__Dataset excerpts__.
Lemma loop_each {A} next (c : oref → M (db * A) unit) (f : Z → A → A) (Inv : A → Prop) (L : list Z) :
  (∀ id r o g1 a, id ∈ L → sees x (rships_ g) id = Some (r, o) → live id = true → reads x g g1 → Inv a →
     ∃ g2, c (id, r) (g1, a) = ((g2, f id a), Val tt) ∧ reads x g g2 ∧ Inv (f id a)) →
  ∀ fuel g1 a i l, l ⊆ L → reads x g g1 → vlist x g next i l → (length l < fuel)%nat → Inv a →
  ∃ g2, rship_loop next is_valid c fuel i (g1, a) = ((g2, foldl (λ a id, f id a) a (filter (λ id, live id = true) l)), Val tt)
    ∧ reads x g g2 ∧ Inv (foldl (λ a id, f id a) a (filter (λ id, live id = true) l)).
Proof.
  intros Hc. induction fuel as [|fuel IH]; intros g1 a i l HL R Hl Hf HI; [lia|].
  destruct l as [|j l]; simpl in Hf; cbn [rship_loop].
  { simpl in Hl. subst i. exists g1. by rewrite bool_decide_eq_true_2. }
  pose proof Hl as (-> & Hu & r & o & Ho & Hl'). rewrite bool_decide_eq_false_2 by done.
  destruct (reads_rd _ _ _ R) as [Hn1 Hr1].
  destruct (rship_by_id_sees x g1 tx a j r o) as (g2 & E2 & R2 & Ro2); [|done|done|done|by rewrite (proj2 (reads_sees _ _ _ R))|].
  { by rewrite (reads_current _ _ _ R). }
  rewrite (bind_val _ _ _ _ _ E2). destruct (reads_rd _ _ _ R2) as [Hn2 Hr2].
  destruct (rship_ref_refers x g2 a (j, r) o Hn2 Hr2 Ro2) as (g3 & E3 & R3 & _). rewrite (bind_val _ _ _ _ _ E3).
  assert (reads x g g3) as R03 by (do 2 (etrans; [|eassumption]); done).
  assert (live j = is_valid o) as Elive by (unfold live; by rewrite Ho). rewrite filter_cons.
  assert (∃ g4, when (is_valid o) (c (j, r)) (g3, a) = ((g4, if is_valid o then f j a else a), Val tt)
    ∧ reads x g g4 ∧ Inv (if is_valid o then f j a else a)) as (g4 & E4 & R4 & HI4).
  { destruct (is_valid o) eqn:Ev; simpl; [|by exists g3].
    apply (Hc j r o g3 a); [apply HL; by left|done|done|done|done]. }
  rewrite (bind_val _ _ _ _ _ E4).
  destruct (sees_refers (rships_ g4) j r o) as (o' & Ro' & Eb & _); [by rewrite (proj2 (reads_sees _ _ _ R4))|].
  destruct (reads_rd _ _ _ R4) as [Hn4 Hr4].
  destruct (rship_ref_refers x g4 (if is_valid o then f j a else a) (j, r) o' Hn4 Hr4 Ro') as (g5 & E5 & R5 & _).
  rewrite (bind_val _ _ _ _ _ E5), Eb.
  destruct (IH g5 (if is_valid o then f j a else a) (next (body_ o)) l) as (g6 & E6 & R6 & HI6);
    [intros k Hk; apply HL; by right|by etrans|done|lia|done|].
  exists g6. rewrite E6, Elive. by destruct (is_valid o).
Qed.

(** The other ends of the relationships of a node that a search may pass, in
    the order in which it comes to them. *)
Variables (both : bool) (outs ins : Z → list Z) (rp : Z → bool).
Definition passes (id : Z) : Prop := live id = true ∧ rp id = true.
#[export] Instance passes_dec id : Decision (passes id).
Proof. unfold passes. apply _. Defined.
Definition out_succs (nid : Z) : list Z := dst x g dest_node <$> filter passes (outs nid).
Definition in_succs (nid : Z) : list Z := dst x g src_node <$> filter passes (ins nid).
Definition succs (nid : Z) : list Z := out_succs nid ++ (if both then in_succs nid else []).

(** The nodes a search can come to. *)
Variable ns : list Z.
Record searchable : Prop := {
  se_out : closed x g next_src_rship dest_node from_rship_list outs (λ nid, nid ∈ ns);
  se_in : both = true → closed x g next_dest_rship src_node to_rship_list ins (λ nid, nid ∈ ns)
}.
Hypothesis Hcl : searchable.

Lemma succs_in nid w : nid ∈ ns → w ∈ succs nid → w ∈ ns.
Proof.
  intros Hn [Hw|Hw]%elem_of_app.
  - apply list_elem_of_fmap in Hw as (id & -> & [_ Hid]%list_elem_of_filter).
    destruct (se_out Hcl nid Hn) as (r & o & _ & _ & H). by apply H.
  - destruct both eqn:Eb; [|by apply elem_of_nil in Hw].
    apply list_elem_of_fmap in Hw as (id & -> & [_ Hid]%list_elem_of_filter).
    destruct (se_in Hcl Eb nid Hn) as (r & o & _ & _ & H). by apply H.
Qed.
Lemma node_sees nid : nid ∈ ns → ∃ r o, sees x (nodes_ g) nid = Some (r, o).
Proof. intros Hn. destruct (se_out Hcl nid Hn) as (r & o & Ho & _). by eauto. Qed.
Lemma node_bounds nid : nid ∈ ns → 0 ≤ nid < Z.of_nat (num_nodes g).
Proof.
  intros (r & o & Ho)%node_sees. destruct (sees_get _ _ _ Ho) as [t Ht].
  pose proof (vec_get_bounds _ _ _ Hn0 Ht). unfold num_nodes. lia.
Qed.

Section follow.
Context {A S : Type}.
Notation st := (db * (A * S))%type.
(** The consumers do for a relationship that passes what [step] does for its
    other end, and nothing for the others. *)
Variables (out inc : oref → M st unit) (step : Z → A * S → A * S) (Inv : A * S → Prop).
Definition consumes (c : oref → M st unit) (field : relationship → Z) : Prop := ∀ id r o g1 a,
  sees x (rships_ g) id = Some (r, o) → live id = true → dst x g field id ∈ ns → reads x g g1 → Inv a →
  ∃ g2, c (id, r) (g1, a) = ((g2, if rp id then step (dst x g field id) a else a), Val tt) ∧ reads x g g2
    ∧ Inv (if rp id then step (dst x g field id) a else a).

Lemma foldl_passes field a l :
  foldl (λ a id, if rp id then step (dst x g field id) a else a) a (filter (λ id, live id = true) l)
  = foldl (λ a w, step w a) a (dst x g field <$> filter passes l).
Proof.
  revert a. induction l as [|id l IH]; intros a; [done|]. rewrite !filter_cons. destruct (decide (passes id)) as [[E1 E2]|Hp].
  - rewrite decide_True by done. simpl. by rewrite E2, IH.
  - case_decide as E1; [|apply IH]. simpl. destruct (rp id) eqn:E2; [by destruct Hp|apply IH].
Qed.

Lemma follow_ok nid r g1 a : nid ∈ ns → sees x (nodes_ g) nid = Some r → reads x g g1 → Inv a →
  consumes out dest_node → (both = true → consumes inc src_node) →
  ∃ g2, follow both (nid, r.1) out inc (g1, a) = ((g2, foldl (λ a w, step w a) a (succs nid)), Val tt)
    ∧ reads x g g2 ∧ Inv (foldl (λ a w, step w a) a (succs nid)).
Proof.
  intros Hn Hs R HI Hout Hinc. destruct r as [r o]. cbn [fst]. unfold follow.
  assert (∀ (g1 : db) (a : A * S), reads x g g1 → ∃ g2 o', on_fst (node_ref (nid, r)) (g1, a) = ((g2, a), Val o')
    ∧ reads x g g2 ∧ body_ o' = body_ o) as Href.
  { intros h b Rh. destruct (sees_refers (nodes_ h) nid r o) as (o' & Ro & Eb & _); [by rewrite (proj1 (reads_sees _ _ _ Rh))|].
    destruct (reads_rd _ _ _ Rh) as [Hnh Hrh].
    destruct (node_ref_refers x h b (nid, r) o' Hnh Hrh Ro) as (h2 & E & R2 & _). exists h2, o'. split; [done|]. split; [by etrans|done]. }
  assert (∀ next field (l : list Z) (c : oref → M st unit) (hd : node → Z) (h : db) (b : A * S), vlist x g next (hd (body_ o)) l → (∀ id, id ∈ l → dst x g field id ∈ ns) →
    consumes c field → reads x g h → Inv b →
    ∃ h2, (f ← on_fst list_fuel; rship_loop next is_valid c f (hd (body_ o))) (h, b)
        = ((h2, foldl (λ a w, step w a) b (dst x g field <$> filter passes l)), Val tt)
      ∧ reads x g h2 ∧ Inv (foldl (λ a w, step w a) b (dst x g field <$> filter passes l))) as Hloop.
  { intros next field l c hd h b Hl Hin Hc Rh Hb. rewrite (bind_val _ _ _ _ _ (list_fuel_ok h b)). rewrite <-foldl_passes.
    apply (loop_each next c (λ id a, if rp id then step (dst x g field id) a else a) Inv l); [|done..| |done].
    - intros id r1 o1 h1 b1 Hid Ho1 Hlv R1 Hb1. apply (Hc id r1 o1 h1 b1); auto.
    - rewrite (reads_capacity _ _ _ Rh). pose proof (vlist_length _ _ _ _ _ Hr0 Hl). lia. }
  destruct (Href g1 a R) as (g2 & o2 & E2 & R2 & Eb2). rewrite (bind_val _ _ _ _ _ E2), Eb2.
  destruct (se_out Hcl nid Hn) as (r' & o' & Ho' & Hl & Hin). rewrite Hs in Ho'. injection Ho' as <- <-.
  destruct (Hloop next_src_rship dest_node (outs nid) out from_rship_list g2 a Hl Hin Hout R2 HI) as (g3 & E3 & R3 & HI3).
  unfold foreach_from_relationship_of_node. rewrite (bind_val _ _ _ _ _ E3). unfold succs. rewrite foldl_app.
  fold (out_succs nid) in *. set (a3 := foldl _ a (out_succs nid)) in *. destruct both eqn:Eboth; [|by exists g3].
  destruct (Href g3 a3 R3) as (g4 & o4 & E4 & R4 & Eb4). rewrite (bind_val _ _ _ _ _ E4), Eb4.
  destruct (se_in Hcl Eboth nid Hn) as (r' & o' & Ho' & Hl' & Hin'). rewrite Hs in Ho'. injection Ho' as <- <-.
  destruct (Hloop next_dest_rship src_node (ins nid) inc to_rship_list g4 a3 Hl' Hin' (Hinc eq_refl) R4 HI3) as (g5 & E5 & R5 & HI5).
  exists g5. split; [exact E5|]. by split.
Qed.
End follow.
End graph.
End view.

__Task to complete__. Beginning with the line containing "- apply list_elem_of_fmap" in the material above, copy every line exactly until you have copied the line containing "foldl (λ a id, if".

__Written response__.
  - apply list_elem_of_fmap in Hw as (id & -> & [_ Hid]%list_elem_of_filter).
    destruct (se_out Hcl nid Hn) as (r & o & _ & _ & H). by apply H.
  - destruct both eqn:Eb; [|by apply elem_of_nil in Hw].
    apply list_elem_of_fmap in Hw as (id & -> & [_ Hid]%list_elem_of_filter).
    destruct (se_in Hcl Eb nid Hn) as (r & o & _ & _ & H). by apply H.
Qed.
Lemma node_sees nid : nid ∈ ns → ∃ r o, sees x (nodes_ g) nid = Some (r, o).
Proof. intros Hn. destruct (se_out Hcl nid Hn) as (r & o & Ho & _). by eauto. Qed.
Lemma node_bounds nid : nid ∈ ns → 0 ≤ nid < Z.of_nat (num_nodes g).
Proof.
  intros (r & o & Ho)%node_sees. destruct (sees_get _ _ _ Ho) as [t Ht].
  pose proof (vec_get_bounds _ _ _ Hn0 Ht). unfold num_nodes. lia.
Qed.

Section follow.
Context {A S : Type}.
Notation st := (db * (A * S))%type.
(** The consumers do for a relationship that passes what [step] does for its
    other end, and nothing for the others. *)
Variables (out inc : oref → M st unit) (step : Z → A * S → A * S) (Inv : A * S → Prop).
Definition consumes (c : oref → M st unit) (field : relationship → Z) : Prop := ∀ id r o g1 a,
  sees x (rships_ g) id = Some (r, o) → live id = true → dst x g field id ∈ ns → reads x g g1 → Inv a →
  ∃ g2, c (id, r) (g1, a) = ((g2, if rp id then step (dst x g field id) a else a), Val tt) ∧ reads x g g2
    ∧ Inv (if rp id then step (dst x g field id) a else a).

Lemma foldl_passes field a l :
  foldl (λ a id, if rp id then step (dst x g field id) a else a) a (filter (λ id, live id = true) l)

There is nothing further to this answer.